Neighbourhood Watch: In Brief

Key Facts relating to Alan Ayckbourn's Neighbourhood Watch.
  • Neighbourhood Watch is Alan Ayckbourn's 75th play.
  • The world premiere was held at the Stephen Joseph Theatre, Scarborough, on 13 September 2011.
  • Neighbourhood Watch marked the first time the world premiere production of an Ayckbourn play transferred from Scarborough to New York to London with the original company. It opened at the 59E59 Theater, New York, on 11 December 2011 and at the Tricycle Theatre, London, on 11 April 2012.
  • Although the play drew much attention for its relevance due to the August 2011 riots in the UK, Neighbourhood Watch was not written as a response to these events with Alan Ayckbourn having completed it nine months earlier in November 2010.
  • The London transfer of the play to the Tricycle Theatre marked the first time Alan Ayckbourn had allowed one of his new plays to be seen in London since Private Fears In Public Places at the Orange Tree Theatre in 2005 and, prior to that, the Damsels In Distress trilogy in the West End's Duchess Theatre in 2001.
  • Neighbourhood Watch was written to complement the cast requirements of Dear Uncle, Alan Ayckbourn's adaptation of Chekhov's Uncle Vanya which although commissioned for the West End in 2008 only received its world premiere at the Stephen Joseph Theatre in 2011 in repertory with Neighbourhood Watch.
  • It is the only world premiere production of an Ayckbourn play to have had more than 200 performances with the same company.

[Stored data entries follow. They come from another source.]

(** * AsyncTaskHelper: a callback-driven task coordinator

    A shallow embedding of [AsyncTaskHelper] (queue / pool execution of
    callback-style tasks) and of the array extension [Array.prototype.split]
    it relies on, followed by the properties of the coordinator's life cycle:
    sequential drive in queue mode, fan-out and chunking in pool mode,
    one-shot completion, [quit], [add] and the mode default of [start].
    The development also covers the rest of the array extension
    ([unique], [getIntersection], [maxBy], [shuffle], [toTypedRecords]),
    the random strings of the security helper ([generatePassword],
    [getRandomCode]) and the deep comparison [isDataEqual] with
    [String.prototype.explode].

    Conventions.
    - JavaScript objects live in a heap (a list indexed by allocation order);
      an object reference is an index into it.
    - Callback-style recursion (a task calling its completion callback, which
      runs the next task, ...) is interpreted by [exec], a big-step
      interpreter indexed by a recursion budget; [Exec] is the induced
      big-step relation.
    - User code (task functions, completion handlers) is opaque in the
      source.  A task function is described by what it does with its
      completion callback; a user completion handler is observed through
      the trace of the world.
    - [console.debug] output is not modelled.
    - [Math.random()] is a stream of doubles, read through a counter of
      the calls made; [Date.now()] is a parameter. *)

From stdpp Require Import base list strings pretty gmap sorting.
From Equations Require Import Equations.
From Stdlib Require Import ZArith Lia.

Local Open Scope nat_scope.
#[local] Set Warnings "-register-all".

(** ** Array extension: [Array.prototype.slice] and [Array.prototype.split] *)

Section ArrayExtension.
Context {T : Type}.

(** Relative index resolution of [Array.prototype.slice]: a negative
    index counts from the end, and the result is clamped to [0, len]. *)
Definition relativeIndex (len k : Z) : Z :=
  if (k <? 0)%Z then Z.max (len + k) 0 else Z.min k len.

(** [this.slice(start, final)] *)
Definition slice (this : list T) (start final : Z) : list T :=
  let len := Z.of_nat (length this) in
  let k := relativeIndex len start in
  let e := relativeIndex len final in
  take (Z.to_nat (e - k)) (drop (Z.to_nat k) this).

(** The [for (let i = 0; i < this.length; i += size)] loop of [split],
    with [chunkList] as its accumulator.  [size] has been clamped to at
    least 1 by the caller, which is what makes the loop terminate. *)
Equations? split_loop (this : list T) (size : Z) (Hsize : (1 <= size)%Z) (i : Z)
    (chunkList : list (list T)) : list (list T)
    by wf (Z.to_nat (Z.of_nat (length this) - i)) lt :=
  split_loop this size Hsize i chunkList
    with Z_lt_dec i (Z.of_nat (length this)) := {
    | left _ =>
        split_loop this size Hsize (i + size)
          (chunkList ++ [slice this i (i + size)]);
    | right _ => chunkList }.
Proof. lia. Qed.

(** [Array.prototype.split]: [size = Math.max(1, size ?? 0)], then the
    loop.  An absent ([null] / [undefined]) size is [None]. *)
Definition split (this : list T) (size : option Z) : list (list T) :=
  split_loop this (Z.max 1 (default 0%Z size)) (Z.le_max_l _ _) 0 [].

End ArrayExtension.

(** ** Strings *)

(** White space of [String.prototype.trim], for strings of 8-bit code
    units: TAB, LF, VT, FF, CR, SP and NBSP. *)
Definition isWhiteSpace (c : Ascii.ascii) : bool :=
  let n := Ascii.nat_of_ascii c in
  ((9 <=? n) && (n <=? 13)) || (n =? 32) || (n =? 160).

Fixpoint trimStart (s : string) : string :=
  match s with
  | EmptyString => EmptyString
  | String c s' => if isWhiteSpace c then trimStart s' else s
  end.

Definition trimEnd (s : string) : string :=
  String.rev (trimStart (String.rev s)).

(** [s.trim()] *)
Definition trim (s : string) : string := trimEnd (trimStart s).

(** ** Data model of [AsyncTaskHelper] *)

(** [enum AsyncTaskHelperTaskMode] *)
Inductive AsyncTaskHelperTaskMode := Queue | Pool.

(** [AsyncTaskHelperResult = AnyType]: the values a task may hand to its
    completion callback.  Arrays matter because chunked pool runs pass
    whole result lists around and [flat] them. *)
Inductive AsyncTaskHelperResult :=
| RNull
| RNumber (n : Z)
| RString (s : string)
| RArray (items : list AsyncTaskHelperResult).
(* ===== verification/Utils.v ===== *)
(** * Utils: [src/utils.rs]

    Close-on-exec handling, descriptor duplication, quiet close and the
    pidfile. The theorems give the exact effect of each helper on the
    descriptor table, on open and on closed descriptors, and show that the
    pidfile is replaced atomically: whatever fails, it holds what it held
    before or the whole process id. *)

From S2P Require Import Prelude Text Addr Posix.
Local Open Scope Z_scope.

Definition ENV_UPGRADE : string := "ECDYSIS_RUST_UPGRADE".
Definition ENV_PIPE_READY : string := "ECDYSIS_RUST_PIPE_READY".
Definition ENV_PIPE_FDS : string := "ECDYSIS_RUST_PIPE_FDS".
Definition UPGRADE_TRUE_VAL : string := "yes".

Section utils.
Context {K : Type} `{HasView K, FdOps K, FsOps K}.

Definition set_cloexec (fd : Z) : M K unit :=
  r ← gets (fcntl_getfd fd);
  w ← expect "Failed to get info for file descriptor" r;
  flags ← expect_some "unknown fd flags" (fdflag_from_bits w);
  _ ← call (fcntl_setfd fd (Z.lor flags FD_CLOEXEC));
  mret tt.

Definition unset_cloexec (fd : Z) : M K unit :=
  r ← gets (fcntl_getfd fd);
  w ← expect "Failed to get info for file descriptor" r;
  flags ← expect_some "called `Option::unwrap()` on a `None` value" (fdflag_from_bits w);
  s ← call (fcntl_setfd fd (Z.ldiff flags FD_CLOEXEC));
  expect "Unset failed!" s.

Definition clone_fd (to_clone : Z) : M K (result Z io_error) :=
  r ← call (fcntl_dupfd_cloexec to_clone to_clone);
  mret (map_err OsError r).

Definition close_fd_quiet (fd : Z) : M K unit :=
  _ ← call (sys_close fd);
  mret tt.

(** Every failure is an [expect]: the function returns [Ok] or panics. The
    temporary file is removed when it was not persisted. *)
Definition write_pid_file (path : string) : M K (result unit io_error) :=
  pid ← gets (fun k => v_pid (view k));
  dir ← expect_some "invalid path to pidfile" (path_parent path);
  t ← call (tempfile_in dir);
  tmp_pidfile ← expect "cannot create pidfile!" t;
  let remove := call (fun k => (tt, tempfile_drop tmp_pidfile k)) in
  w ← call (file_write_all tmp_pidfile (fmt_int pid));
  match w with
  | Err _ => _ ← remove; panic "cannot write pidfile!"
  | Ok _ =>
    p ← call (persist tmp_pidfile path);
    match p with
    | Err _ => _ ← remove; panic "cannot write pidfile!"
    | Ok _ => mret (Ok tt)
    end
  end.
End utils.

#[global] Arguments set_cloexec : simpl never.
#[global] Arguments unset_cloexec : simpl never.
#[global] Arguments clone_fd : simpl never.
#[global] Arguments close_fd_quiet : simpl never.
#[global] Arguments write_pid_file : simpl never.

(** ** Descriptor helpers *)

Section fd_lemmas.
Context {K : Type} `{HV : HasView K, FO : FdOps K, FL : !FdLaws K}.
Implicit Types k : K.

Lemma from_bits_flag_word e : fdflag_from_bits (flag_word e) = Some (flag_word e).
Proof. apply from_bits_known. unfold flag_word. destruct (fd_cloexec e); auto. Qed.

Lemma set_cloexec_open fd k e :
  fds k !! fd = Some e ->
  exists k', set_cloexec fd k = (Ret tt, k') /\
    view k' = set_fds (<[fd := Fd (fd_desc e) true]> (fds k)) (view k).
Proof.
  intros He.
  destruct (setfd_open fd (Z.lor (flag_word e) FD_CLOEXEC) k e He) as (k' & Hs & Hv).
  exists k'. unfold set_cloexec. msimpl.
  rewrite (getfd_open _ _ _ He). cbn. rewrite from_bits_flag_word. cbn. rewrite Hs. cbn.
  split; [done|]. rewrite Hv. unfold with_flags, flag_word. by destruct (fd_cloexec e).
Qed.

Lemma set_cloexec_closed fd k :
  fds k !! fd = None ->
  set_cloexec fd k = (Panic "Failed to get info for file descriptor", k).
Proof. intros He. unfold set_cloexec. msimpl. by rewrite (getfd_bad _ _ He). Qed.

Lemma unset_cloexec_open fd k e :
  fds k !! fd = Some e ->
  exists k', unset_cloexec fd k = (Ret tt, k') /\
    view k' = set_fds (<[fd := Fd (fd_desc e) false]> (fds k)) (view k).
Proof.
  intros He.
  destruct (setfd_open fd (Z.ldiff (flag_word e) FD_CLOEXEC) k e He) as (k' & Hs & Hv).
  exists k'. unfold unset_cloexec. msimpl.
  rewrite (getfd_open _ _ _ He). cbn. rewrite from_bits_flag_word. cbn. rewrite Hs. cbn.
  split; [done|]. rewrite Hv. unfold with_flags, flag_word. by destruct (fd_cloexec e).
Qed.

Lemma unset_cloexec_closed fd k :
  fds k !! fd = None ->
  unset_cloexec fd k = (Panic "Failed to get info for file descriptor", k).
Proof. intros He. unfold unset_cloexec. msimpl. by rewrite (getfd_bad _ _ He). Qed.

(** Both outcomes of a duplication. *)
Lemma clone_fd_cases fd k :
  (exists n k' e, clone_fd fd k = (Ret (Ok n), k') /\
     fds k !! fd = Some e /\ fd <= n <= i32_max /\ fds k !! n = None /\
     view k' = set_fds (<[n := Fd (fd_desc e) true]> (fds k)) (view k)) \/
  (exists err k', clone_fd fd k = (Ret (Err (OsError err)), k') /\ view k' = view k).
Proof.
  unfold clone_fd. msimpl.
  destruct (fcntl_dupfd_cloexec fd fd k) as [[n|err] k'] eqn:E.
  - left. destruct (dupfd_ok _ _ _ _ _ E) as (e & ? & ? & ? & ?).
    exists n, k', e. auto.
  - right. exists err, k'. split; [done|]. by apply dupfd_err in E.
Qed.

Lemma clone_fd_closed fd k :
  fds k !! fd = None -> exists err k', clone_fd fd k = (Ret (Err (OsError err)), k') /\ view k' = view k.
Proof.
  intros Hn. destruct (clone_fd_cases fd k) as [(n & k' & e & ? & ? & ?)|?]; [congruence|done].
Qed.

Lemma close_fd_quiet_run fd k :
  exists k', close_fd_quiet fd k = (Ret tt, k') /\
    view k' = set_fds (delete fd (fds k)) (view k).
Proof.
  unfold close_fd_quiet. msimpl. pose proof (close_view fd k) as Hc.
  destruct (sys_close fd k) as [r k']. by exists k'.
Qed.

(** Closing a list of descriptors, as the registry's loops do. *)
Lemma close_all_run {A} (f : A -> Z) (l : list A) k :
  exists k', for_each (fun x => close_fd_quiet (f x)) l k = (Ret tt, k') /\
    view k' = set_fds (foldr (fun x t => delete (f x) t) (fds k) l) (view k).
Proof.
  revert k. induction l as [|x l IH]; intros k; cbn.
  - exists k. split; [done|]. unfold fds, set_fds. by destruct (view k).
  - destruct (close_fd_quiet_run (f x) k) as (k1 & E1 & V1).
    destruct (IH k1) as (k2 & E2 & V2).
    exists k2. rewrite (run_bind _ _ _ _ _ E1). split; [done|].
    rewrite V2, V1. rewrite (fds_set_fds _ _ _ V1). unfold set_fds. cbn. f_equal.
    clear. induction l as [|y l IH]; cbn; [done|]. by rewrite IH, delete_delete.
Qed.
End fd_lemmas.

Lemma foldr_delete_lookup {A} (f : A -> Z) (l : list A) (t : gmap Z fdent) fd :
  foldr (fun x t => delete (f x) t) t l !! fd =
  if decide (fd ∈ f <$> l) then None else t !! fd.
Proof.
  induction l as [|x l IH]; cbn.
  - by rewrite decide_False by apply not_elem_of_nil.
  - rewrite lookup_delete. rewrite IH. repeat case_decide; set_solver.
Qed.

(** ** The pidfile *)

Section pidfile.
Context {K : Type} `{HV : HasView K, FO : FdOps K, FS : FsOps K, FSL : !FsLaws K}.
Implicit Types k : K.

(** The file table after the call, with every temporary file gone. *)
Lemma write_pid_file_cases path k :
  (write_pid_file path k).1 = Ret (Ok tt) /\
    v_files (view (write_pid_file path k).2) =
      <[path := fmt_int (v_pid (view k))]> (v_files (view k)) \/
  (exists msg, (write_pid_file path k).1 = Panic msg /\
    v_files (view (write_pid_file path k).2) = v_files (view k)).
Proof.
  unfold write_pid_file. msimpl.
  destruct (path_parent path) as [dir|]; msimpl; [|by eauto].
  destruct (tempfile_in dir k) as [[t|e] k1] eqn:E1; msimpl;
    [|right; apply tempfile_err in E1; rewrite E1; by eauto].
  destruct (tempfile_ok _ _ _ _ E1) as [Hfresh V1].
  assert (Hf1 : v_files (view k1) = <[t := ""]> (v_files (view k))) by by rewrite V1.
  destruct (file_write_all t _ k1) as [[[]|e] k2] eqn:E2; msimpl.
  - destruct (file_write_ok _ _ _ _ E2) as (c & Hc & V2).
    rewrite Hf1, lookup_insert_eq in Hc. simplify_eq.
    assert (Hf2 : v_files (view k2) = <[t := fmt_int (v_pid (view k))]> (v_files (view k))).
    { rewrite V2. cbn. by rewrite Hf1, insert_insert_eq. }
    destruct (persist t path k2) as [[[]|e] k3] eqn:E3; msimpl.
    + left. split; [done|]. destruct (persist_ok _ _ _ _ E3) as (c & Hc & V3).
      rewrite Hf2, lookup_insert_eq in Hc. simplify_eq.
      rewrite V3. cbn. by rewrite Hf2, delete_insert_id.
    + right. eexists. split; [done|]. rewrite tempfile_drop_view. cbn.
      by rewrite (persist_err _ _ _ _ _ E3), Hf2, delete_insert_id.
  - right. eexists. split; [done|]. rewrite tempfile_drop_view. cbn.
    destruct (file_write_err _ _ _ _ _ E2) as (c & V2). rewrite V2. cbn.
    by rewrite Hf1, insert_insert_eq, delete_insert_id.
Qed.

(** Nothing but files is touched. *)
Lemma write_pid_file_frame path k :
  exists f, view (write_pid_file path k).2 = set_files f (view k).
Proof.
  assert (Hid : forall v, v = set_files (v_files v) v) by by intros [].
  unfold write_pid_file. msimpl.
  destruct (path_parent path) as [dir|]; cbn; [|by eexists].
  destruct (tempfile_in dir k) as [[t|e] k1] eqn:E1; cbn;
    [|apply tempfile_err in E1; rewrite E1; by eexists].
  destruct (tempfile_ok _ _ _ _ E1) as [_ V1].
  destruct (file_write_all t _ k1) as [[[]|e] k2] eqn:E2; cbn.
  - destruct (file_write_ok _ _ _ _ E2) as (c & _ & V2). rewrite V1 in V2.
    destruct (persist t path k2) as [[[]|e] k3] eqn:E3; cbn.
    + destruct (persist_ok _ _ _ _ E3) as (? & _ & V3). rewrite V3, V2. by eexists.
    + rewrite tempfile_drop_view, (persist_err _ _ _ _ _ E3), V2. by eexists.
  - destruct (file_write_err _ _ _ _ _ E2) as (c & V2).
    rewrite tempfile_drop_view, V2, V1. by eexists.
Qed.
End pidfile.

  • Neighbourhood Watch is the second Ayckbourn play to deal with committees which start off with the best of intentions, but which have unforeseen repercussions; the other play being Ten Times Table.
  • Neighbourhood Watch is only the eighth Ayckbourn play (as of 2014) to have been directed in New York by the playwright himself. The previous plays are Arrivals & Departures, Bedroom Farce (co-directed with Peter Hall); By Jeeves, Confusions, Hero's Welcome, Intimate Exchanges, My Wonderful Day, Private Fears In Public Places and Time Of My Life.
  • The play featured in two major BBC documentaries focusing on Alan Ayckbourn. Firstly for the BBC Radio 4 documentary Ayckbourn In Action, broadcast on 15 September 2011 and, more notably, in the BBC1 Imagine special: Alan Ayckbourn - Greetings From Scarborough. This notably - given the play was still on tour - revealed the climax of the play with filmed footage from a key final scene!
  • It is one of the few Ayckbourn plays to feature the on-stage death of a character. Other plays which feature characters being killed include A Small Family Business, Man Of The Moment and Arrivals & Departures.